The developers are suspecting something in FOS Linux (contained in bzImage and init.xz in each binary zip file) has changed somewhere at some time causing this speed issue. They need to narrow down when the speed changed between FOS Linux 1.5.x and 1.5.xn.
Also based on the data you collected so far, you can skip 1.5.4. I (we) are most interested in the 1.5.7 results.
We are running several tests at the moment. Only using the Binaries which can be downloaded from https://fogproject.org/binaries1.5.x.zip.
Here are some results.
Binaries 1.5.7: deploy speed around 12GB/min.
bzImage-1.5.7: Linux kernel x86 boot executable bzImage, version 4.19.48 (jenkins-agent@Tollana) #1 SMP Sun Jul 14 13:08:14 CDT , RO-rootFS, swap_dev 0x7, Normal VGA
Binaries 1.5.6: deploy speed around 12GB/min.
bzImage-1.5.6: Linux kernel x86 boot executable bzImage, version 4.19.36 (jenkins-agent@Tollana) #1 SMP Sun Apr 28 18:10:07 CDT , RO-rootFS, swap_dev 0x7, Normal VGA
Binaries 1.5.5: deploy speed around 12GB/min.
bzImage-1.5.5: Linux kernel x86 boot executable bzImage, version 4.19.1 (sebastian@Tollana) #1 SMP Fri Feb 22 01:04:27 CST 2019, RO-rootFS, swap_dev 0x8, Normal VGA
Binaries 1.5.4: deploy speed around 12GB/min.
bzImage-1.5.4: Linux kernel x86 boot executable bzImage, version 4.16.6 (builder@4c3c12e8cfd6) #4 SMP Wed May 9 22:08:36 UTC 201, RO-rootFS, swap_dev 0x7, Normal VGA
Binaries 1.5.3: deploy speed around 12GB/min.
bzImage-1.5.3: Linux kernel x86 boot executable bzImage, version 4.15.2 (builder@c38bc0acaeb4) #5 SMP Tue Feb 13 18:30:08 UTC 20, RO-rootFS, swap_dev 0x7, Normal VGA
Luckily the binaries 1.5.3 boost up to 13 GB/min. Thats the speed we hab before.
For now we will stick to 1.5.3 binaries running behind FOG 126.96.36.199.
If there are improvments please let us know so we can test them.
Thanks for testing and updating the topic. Can you please use the 1.5.4 kernel and see if you can deploy using that. What’s it doing speed-wise then?

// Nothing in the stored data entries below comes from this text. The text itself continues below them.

(** * Subscription webhook pipeline of the Corp Astro API

    A shallow embedding of
      - [src/utils/webhook.utils.ts]            (signature check, event-type
                                                 parsing, detail extraction),
      - [src/services/subscription.service.ts]  (status read, receipt
                                                 validation, sync and the
                                                 three webhook handlers),
      - [src/controllers/subscription.controller.ts] (the webhook endpoint
                                                 and the client endpoints),
      - [src/middlewares/error.middleware.ts]   (the error handler),
      - [src/app.ts] and [src/middlewares/raw-body.middleware.ts] (what
                                                 stands in front of the
                                                 webhook handler),
    followed by the properties the specification states about them, and by
    further properties of the code.

    JavaScript values are a small JSON-like datatype, exceptions are an
    explicit error monad, the two database tables are lists of rows threaded
    through the handlers, and the clock is the ISO string that
    [new Date().toISOString()] yields in the call at hand. *)

From Stdlib Require Import ZArith List String Ascii Bool Lia DecimalString.
Import ListNotations.
Local Open Scope string_scope.
Local Open Scope list_scope.
(** The three branches of [if (mode === "push") ... else if (mode === "pull")
    ... else if (mode === "merge") ...]; any other mode does nothing. *)
Definition runStrategy (mode : string) (tag : string) (root : Z)
    (ldBookmarks : list LdBookmark) (chromeBookmarks : list ChromeBookmark)
  : M InitAcc :=
  let ldByUrl := JsMap.index_by ld_url ldBookmarks in
  let chromeByUrl := JsMap.index_by c_url chromeBookmarks in
  if String.eqb mode "push" then
    processBatch chromeBookmarks (pushItem tag ldByUrl) initAcc0
  else if String.eqb mode "pull" then
    config <- fetchConfigOrder ;;
    let sorted := match config with
                  | Some order => sort_by (fun bm => order_rank order (ld_url bm)) ldBookmarks
                  | None => ldBookmarks
                  end in
    removeChildrenOf root ;;;
    processBatch sorted (pullItem tag root) initAcc0
  else if String.eqb mode "merge" then
    let urls := dedupe (JsMap.keys ldByUrl ++ JsMap.keys chromeByUrl)%list in
    config <- fetchConfigOrder ;;
    let existingOrder := match config with Some order => order | None => [] end in
    let sortedUrls := match existingOrder with
                      | [] => urls
                      | _ :: _ => sort_by (order_rank existingOrder) urls
                      end in
    forM sortedUrls (mergeItem tag root ldByUrl chromeByUrl) initAcc0
  else ret initAcc0.

(** The block "Force-create config bookmark so it exists immediately" that
    ends [runInitialTwoWaySync]: the order of the local bookmarks is saved
    in the config bookmark, updated when the search finds it and created
    otherwise.  Whatever the block throws is caught and becomes the
    [configError] of the result. *)
Definition refreshConfig (root : Z) : M (option string) :=
  try_catch
    (finalChromeBookmarks <- getChromeBookmarksRecursive root "" ;;
     let newOrder := map c_url finalChromeBookmarks in
     answer <- gets w_config ;;
     match answer with
     | SearchRejected => throw "Failed to fetch"
     | SearchNotOk =>
         modify (add_console "Failed to search for config bookmark") ;;;
         saveConfig newOrder None ;;;
         ret None
     | SearchResults existing =>
         saveConfig newOrder (option_map cfg_id existing) ;;;
         ret None
     end)
    (fun e =>
       modify (add_console ("Failed to create/update initial config " ++ e)) ;;;
       ret (Some e)).

(** [async function runInitialTwoWaySync(mode, onProgress)], without the
    progress callbacks. *)
Definition runInitialTwoWaySync (mode : string) : M InitResult :=
  settings <- getSettings ;;
  if negb (truthy (s_url settings)) || negb (truthy (s_token settings))
  then throw "Missing URL or API token."
  else match s_twoWaySyncFolderId settings with
       | None => throw "No two-way sync folder selected."
       | Some root =>
           verifyFolder root ;;;
           ldBookmarks <- fetchBookmarksWithTag (s_twoWaySyncTag settings) ;;
           chromeBookmarks <- getChromeBookmarksRecursive root "" ;;
           acc <- runStrategy mode (s_twoWaySyncTag settings) root
                              ldBookmarks chromeBookmarks ;;
           setMapping (i_mapping acc) ;;;
           storeInitialSyncDone ;;;
           configError <- refreshConfig root ;;
           ret (mkInitResult (i_added acc) (i_updated acc) (i_downloaded acc)
                             (JsMap.size (i_mapping acc)) configError)
       end.

(* ================================================================== *)
(** ** Incremental reconciler  ([runTwoWaySync]) *)
(* ================================================================== *)

(** The closure variables [newMapping], [added], [removed], [updated]. *)
Record Acc := mkAcc {
  newMapping : Mapping;
  added : Z;
  removed : Z;
  updated : Z
}.

Record SyncResult := mkSyncResult {
  r_added : Z;
  r_removed : Z;
  r_updated : Z;
  r_total : Z
}.

(** The four [let] variables the conflict rules assign. *)
Record Resolution := mkResolution {
  needsLdUpdate : bool;
  needsChromeUpdate : bool;
  finalTitle : string;
  finalFolderPath : string
}.

(** [ld.date_modified ? new Date(ld.date_modified).getTime() : 0] *)
Definition ldDateOf (ld : LdBookmark) : Z :=
  match ld_date_modified ld with Some d => d | None => 0 end.

(** "Title changes": the three-way [if] on the titles. *)
Definition resolveTitle (entry : MappingEntry) (chromeTitle ldTitle : string)
    (ldDate : Z) (r : Resolution) : Resolution :=
  if str_neq chromeTitle (e_title entry) && String.eqb ldTitle (e_title entry) then
    mkResolution true (needsChromeUpdate r) chromeTitle (finalFolderPath r)
  else if str_neq ldTitle (e_title entry) && String.eqb chromeTitle (e_title entry) then
    mkResolution (needsLdUpdate r) true ldTitle (finalFolderPath r)
  else if str_neq ldTitle (e_title entry) && str_neq chromeTitle (e_title entry) then
    let mappedTime := e_lastSynced entry in   (* entry.lastSynced || 0 *)
    if Z.ltb mappedTime ldDate then
      mkResolution (needsLdUpdate r) true ldTitle (finalFolderPath r)
    else
      mkResolution true (needsChromeUpdate r) chromeTitle (finalFolderPath r)
  else r.

(** "Folder path changes": the three-way [if] on the paths. *)
Definition resolvePath (mappedFolderPath chromeFolderPath ldFolderPath : string)
    (r : Resolution) : Resolution :=
  if str_neq chromeFolderPath mappedFolderPath
     && String.eqb ldFolderPath mappedFolderPath then
    mkResolution true (needsChromeUpdate r) (finalTitle r) chromeFolderPath
  else if str_neq ldFolderPath mappedFolderPath
          && String.eqb chromeFolderPath mappedFolderPath then
    mkResolution (needsLdUpdate r) true (finalTitle r) ldFolderPath
  else if str_neq ldFolderPath mappedFolderPath
          && str_neq chromeFolderPath mappedFolderPath then
    mkResolution true (needsChromeUpdate r) (finalTitle r) chromeFolderPath
  else r.

(** The decisions taken for an entry present on both sides. *)
Definition resolve (tag : string) (entry : MappingEntry) (cbm : ChromeBookmark)
    (ld : LdBookmark) : Resolution :=
  let chromeTitle := c_title cbm in
  let ldTitle := or_else (ld_title ld) (ld_url ld) in
  let chromeFolderPath := c_folderPath cbm in
  let ldFolderPath := extractFolderPath tag (ld_tag_names ld) in
  let mappedFolderPath := or_else (e_folderPath entry) "" in
  let r0 := mkResolution false false (e_title entry) mappedFolderPath in
  let r1 := resolveTitle entry chromeTitle ldTitle (ldDateOf ld) r0 in
  resolvePath mappedFolderPath chromeFolderPath ldFolderPath r1.

(** [ld.tag_names.filter(t => t !== twoWaySyncTag && !t.startsWith(pathPrefix))] *)
Definition otherTags (tag : string) (tag_names : list string) : list string :=
  filter (fun t => str_neq t tag && negb (startsWith t (tag ++ "/"))) tag_names.

(** [[...buildTagsForPath(twoWaySyncTag, finalFolderPath), ...otherTags]] *)
Definition newTags (tag : string) (path : string) (tag_names : list string)
  : list string :=
  (buildTagsForPath tag path ++ otherTags tag tag_names)%list.

Section Incremental.

Variable twoWaySyncTag : string.
Variable twoWaySyncFolderId : Z.
Variable mapping : Mapping.
Variable ldByUrl : JsMap.t LdBookmark.
Variable chromeByUrl : JsMap.t ChromeBookmark.

(** 1. URLs in Chrome but not in the mapping. *)
Definition syncNewChrome (acc : Acc) (cbm : ChromeBookmark) : M Acc :=
  if negb (JsMap.has mapping (c_url cbm)) then
    let tags := buildTagsForPath twoWaySyncTag (c_folderPath cbm) in
    match JsMap.get ldByUrl (c_url cbm) with
    | None =>
        created <- createLinkdingBookmark (c_url cbm) (c_title cbm) None tags ;;
        now <- gets w_now ;;
        ret (mkAcc
               (JsMap.set (newMapping acc) (c_url cbm)
                  (mkEntry (ld_id created) (c_id cbm) (c_title cbm) (c_url cbm)
                           (c_folderPath cbm) now))
               (added acc + 1) (removed acc) (updated acc))
    | Some ld =>
        let mergedTags := mergeTags (ld_tag_names ld) tags in
        when (tags_changed mergedTags (ld_tag_names ld))
             (updateLinkdingBookmark (ld_id ld) (ld_url ld) (ld_title ld) None
                                   (Some mergedTags)) ;;;
        now <- gets w_now ;;
        ret (mkAcc
               (JsMap.set (newMapping acc) (c_url cbm)
                  (mkEntry (ld_id ld) (c_id cbm) (c_title cbm) (c_url cbm)
                           (c_folderPath cbm) now))
               (added acc) (removed acc) (updated acc))
    end
  else ret acc.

@Quazz In the other thread (with a similar condition) I have the OP trying the 5.5.3 one-off kernel and then he said he updated from 1.5.7 to 188.8.131.52. As part 2 of that test (assuming the kernel upgrade doesn’t fix the issue) I’m going to have him roll FOS Linux back to 1.5.7 by downloading the binaries for 1.5.7 to see if that restores the speed.
@mp12 Would it be possible to test the binaries between 1.5.3 and 1.5.7 (so 1.5.4, 1.5.5, 1.5.6)?
This will help us track down roughly when the problem was introduced. (as there is about 2 years between 1.5.3 and current dev-branch I believe)
@Sebastian-Roth Absolutely. Starting new topic now. My apologies folks!
Tried on multiple Dell Optiplex models: 9010, 9020, 7050 and all of them display the same slowness.
May I ask you to open a new topic yourself and post all your hardware specs (hosts, not the FOG server) there? While I am not exactly sure yet this problem seems to be very specific to the SSD used by @mp12 and we should try to not put too much information in on topic as it leads to major confusion and failure to find and fix the issues in the end. If it turns out to be the exact same issue (which I doubt) we can still cross link the topics later on).